** Source material follows **

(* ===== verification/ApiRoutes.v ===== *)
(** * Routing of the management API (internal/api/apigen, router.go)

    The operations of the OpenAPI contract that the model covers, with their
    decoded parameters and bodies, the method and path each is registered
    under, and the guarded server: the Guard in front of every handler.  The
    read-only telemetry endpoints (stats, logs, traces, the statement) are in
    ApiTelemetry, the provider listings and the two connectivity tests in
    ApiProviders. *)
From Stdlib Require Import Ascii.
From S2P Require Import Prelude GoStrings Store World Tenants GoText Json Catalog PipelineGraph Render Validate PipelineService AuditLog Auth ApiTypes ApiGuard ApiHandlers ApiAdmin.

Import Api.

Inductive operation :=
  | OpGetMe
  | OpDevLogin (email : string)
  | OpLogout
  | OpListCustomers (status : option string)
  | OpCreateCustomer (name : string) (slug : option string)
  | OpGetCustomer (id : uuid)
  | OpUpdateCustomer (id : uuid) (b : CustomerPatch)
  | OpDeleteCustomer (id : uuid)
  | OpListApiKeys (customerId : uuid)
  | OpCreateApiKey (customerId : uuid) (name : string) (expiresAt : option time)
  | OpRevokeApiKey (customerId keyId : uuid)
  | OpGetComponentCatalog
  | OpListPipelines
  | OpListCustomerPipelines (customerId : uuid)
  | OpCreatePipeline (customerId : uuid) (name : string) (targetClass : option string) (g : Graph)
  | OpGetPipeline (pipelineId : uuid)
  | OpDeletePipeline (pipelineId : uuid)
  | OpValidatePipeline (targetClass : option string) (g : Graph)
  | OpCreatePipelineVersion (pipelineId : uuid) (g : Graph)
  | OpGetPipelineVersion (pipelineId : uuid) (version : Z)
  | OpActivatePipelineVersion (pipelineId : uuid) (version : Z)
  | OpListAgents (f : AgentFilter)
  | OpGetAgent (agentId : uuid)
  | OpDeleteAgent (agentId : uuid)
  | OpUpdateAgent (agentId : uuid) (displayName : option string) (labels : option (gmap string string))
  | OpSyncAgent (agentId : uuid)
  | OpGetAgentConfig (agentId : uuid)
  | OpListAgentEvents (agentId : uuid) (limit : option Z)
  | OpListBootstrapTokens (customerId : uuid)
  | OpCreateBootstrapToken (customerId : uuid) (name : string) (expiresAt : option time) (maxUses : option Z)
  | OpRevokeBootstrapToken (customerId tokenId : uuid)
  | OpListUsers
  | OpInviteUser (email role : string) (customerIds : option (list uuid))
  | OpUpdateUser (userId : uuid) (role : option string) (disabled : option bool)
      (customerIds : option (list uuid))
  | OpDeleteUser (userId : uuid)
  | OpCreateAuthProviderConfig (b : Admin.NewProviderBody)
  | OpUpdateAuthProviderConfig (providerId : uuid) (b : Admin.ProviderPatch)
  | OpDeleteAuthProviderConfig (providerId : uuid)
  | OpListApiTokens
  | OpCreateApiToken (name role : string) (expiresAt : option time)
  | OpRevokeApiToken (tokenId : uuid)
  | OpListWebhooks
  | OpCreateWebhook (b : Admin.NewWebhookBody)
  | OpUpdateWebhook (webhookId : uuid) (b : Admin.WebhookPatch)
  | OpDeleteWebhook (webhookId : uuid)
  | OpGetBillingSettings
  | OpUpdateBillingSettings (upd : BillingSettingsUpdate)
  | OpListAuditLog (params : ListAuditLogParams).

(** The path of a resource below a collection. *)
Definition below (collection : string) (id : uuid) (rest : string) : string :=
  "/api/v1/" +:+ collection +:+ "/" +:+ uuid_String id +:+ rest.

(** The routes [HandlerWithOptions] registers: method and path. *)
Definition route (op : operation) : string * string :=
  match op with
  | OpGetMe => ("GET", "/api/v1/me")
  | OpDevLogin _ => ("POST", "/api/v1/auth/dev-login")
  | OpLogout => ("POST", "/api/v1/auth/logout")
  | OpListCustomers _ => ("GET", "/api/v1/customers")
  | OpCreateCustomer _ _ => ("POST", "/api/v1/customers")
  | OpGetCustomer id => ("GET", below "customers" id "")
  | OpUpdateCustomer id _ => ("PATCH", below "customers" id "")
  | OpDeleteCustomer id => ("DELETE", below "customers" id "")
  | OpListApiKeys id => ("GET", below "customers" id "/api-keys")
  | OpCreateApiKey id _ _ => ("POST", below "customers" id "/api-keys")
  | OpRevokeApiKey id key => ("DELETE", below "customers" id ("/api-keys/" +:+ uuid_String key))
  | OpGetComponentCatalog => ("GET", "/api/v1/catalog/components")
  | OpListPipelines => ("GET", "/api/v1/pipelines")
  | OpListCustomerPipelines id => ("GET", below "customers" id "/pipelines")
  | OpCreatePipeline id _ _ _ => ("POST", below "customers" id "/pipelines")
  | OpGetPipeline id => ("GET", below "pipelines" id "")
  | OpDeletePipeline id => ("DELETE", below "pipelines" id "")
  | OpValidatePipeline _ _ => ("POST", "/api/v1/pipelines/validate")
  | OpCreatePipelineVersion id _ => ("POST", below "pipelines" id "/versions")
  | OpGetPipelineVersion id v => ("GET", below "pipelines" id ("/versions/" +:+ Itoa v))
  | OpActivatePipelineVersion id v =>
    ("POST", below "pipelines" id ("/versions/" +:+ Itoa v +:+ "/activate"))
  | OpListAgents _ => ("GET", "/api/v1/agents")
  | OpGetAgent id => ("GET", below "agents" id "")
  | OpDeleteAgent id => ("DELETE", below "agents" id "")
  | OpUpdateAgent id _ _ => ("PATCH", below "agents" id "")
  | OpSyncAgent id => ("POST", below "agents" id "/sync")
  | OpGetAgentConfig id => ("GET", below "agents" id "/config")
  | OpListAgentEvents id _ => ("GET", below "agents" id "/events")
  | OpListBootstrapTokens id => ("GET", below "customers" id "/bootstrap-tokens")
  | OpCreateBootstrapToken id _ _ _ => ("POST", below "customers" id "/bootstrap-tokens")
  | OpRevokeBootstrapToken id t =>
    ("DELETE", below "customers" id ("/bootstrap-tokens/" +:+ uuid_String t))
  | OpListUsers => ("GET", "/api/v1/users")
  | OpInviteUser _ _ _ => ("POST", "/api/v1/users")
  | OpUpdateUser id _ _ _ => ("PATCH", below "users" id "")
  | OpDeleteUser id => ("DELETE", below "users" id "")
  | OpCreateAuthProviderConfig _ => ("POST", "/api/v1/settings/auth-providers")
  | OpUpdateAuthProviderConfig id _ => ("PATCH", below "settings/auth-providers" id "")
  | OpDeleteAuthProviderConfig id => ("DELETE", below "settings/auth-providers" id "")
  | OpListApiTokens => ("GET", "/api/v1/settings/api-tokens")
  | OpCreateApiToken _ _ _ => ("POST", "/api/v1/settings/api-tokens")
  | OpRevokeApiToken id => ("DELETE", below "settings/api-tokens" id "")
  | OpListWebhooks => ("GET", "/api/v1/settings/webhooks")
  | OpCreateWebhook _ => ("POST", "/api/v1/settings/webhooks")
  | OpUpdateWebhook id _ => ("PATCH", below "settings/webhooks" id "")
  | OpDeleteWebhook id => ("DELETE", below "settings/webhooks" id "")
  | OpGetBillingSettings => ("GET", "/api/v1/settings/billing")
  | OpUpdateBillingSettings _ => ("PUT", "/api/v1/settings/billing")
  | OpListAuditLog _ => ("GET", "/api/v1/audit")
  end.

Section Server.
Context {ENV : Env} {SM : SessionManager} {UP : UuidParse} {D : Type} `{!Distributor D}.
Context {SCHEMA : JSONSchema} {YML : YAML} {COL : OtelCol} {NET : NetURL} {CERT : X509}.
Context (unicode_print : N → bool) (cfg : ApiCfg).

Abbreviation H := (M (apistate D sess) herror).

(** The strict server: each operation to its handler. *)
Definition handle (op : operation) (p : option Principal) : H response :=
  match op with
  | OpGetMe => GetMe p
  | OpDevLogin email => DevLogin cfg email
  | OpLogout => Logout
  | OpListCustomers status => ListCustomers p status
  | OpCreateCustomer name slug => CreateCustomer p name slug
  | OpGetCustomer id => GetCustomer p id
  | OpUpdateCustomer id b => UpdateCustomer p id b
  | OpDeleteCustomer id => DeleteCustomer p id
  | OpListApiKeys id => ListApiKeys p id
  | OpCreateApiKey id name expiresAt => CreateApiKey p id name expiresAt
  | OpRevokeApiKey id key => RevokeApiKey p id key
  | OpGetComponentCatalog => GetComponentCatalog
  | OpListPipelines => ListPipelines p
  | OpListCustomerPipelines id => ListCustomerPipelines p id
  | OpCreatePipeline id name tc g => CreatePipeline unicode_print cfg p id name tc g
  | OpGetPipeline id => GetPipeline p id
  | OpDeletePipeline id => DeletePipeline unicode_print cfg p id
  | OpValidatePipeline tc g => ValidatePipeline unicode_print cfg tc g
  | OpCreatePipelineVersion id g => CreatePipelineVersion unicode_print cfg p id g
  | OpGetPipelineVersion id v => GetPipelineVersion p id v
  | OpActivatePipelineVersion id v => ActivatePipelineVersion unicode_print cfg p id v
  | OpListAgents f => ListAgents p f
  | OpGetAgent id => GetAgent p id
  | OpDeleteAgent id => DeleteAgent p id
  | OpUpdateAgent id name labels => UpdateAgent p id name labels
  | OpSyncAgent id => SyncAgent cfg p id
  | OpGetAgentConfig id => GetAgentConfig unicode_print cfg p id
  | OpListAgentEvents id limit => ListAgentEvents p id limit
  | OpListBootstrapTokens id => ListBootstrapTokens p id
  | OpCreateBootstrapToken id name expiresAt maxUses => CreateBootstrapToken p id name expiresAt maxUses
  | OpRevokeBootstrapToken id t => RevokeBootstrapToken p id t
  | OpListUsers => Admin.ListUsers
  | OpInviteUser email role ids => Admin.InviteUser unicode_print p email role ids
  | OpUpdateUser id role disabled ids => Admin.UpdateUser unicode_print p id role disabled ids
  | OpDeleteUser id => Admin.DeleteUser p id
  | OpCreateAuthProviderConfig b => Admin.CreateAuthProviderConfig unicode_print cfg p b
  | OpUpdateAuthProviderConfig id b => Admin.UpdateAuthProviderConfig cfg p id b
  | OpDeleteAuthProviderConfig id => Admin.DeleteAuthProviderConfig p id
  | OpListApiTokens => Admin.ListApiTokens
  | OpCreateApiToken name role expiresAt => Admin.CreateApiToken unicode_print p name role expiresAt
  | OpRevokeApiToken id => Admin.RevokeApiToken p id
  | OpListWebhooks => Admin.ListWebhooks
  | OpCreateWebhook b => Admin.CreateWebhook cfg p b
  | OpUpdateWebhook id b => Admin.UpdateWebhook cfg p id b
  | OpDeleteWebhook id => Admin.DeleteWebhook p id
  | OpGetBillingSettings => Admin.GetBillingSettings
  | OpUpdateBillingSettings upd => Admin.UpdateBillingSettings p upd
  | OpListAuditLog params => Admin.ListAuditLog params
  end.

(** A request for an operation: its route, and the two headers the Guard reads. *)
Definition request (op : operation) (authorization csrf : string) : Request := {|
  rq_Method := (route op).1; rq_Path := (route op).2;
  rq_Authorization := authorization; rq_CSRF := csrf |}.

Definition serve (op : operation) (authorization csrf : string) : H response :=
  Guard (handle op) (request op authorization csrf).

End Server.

** End of Source material **

▶ _What is needed_:
Filter the listing so that only lines holding the word "versions" remain, and copy those lines.

▶ _Written solution_:
  | OpCreatePipelineVersion id _ => ("POST", below "pipelines" id "/versions")
  | OpGetPipelineVersion id v => ("GET", below "pipelines" id ("/versions/" +:+ Itoa v))
    ("POST", below "pipelines" id ("/versions/" +:+ Itoa v +:+ "/activate"))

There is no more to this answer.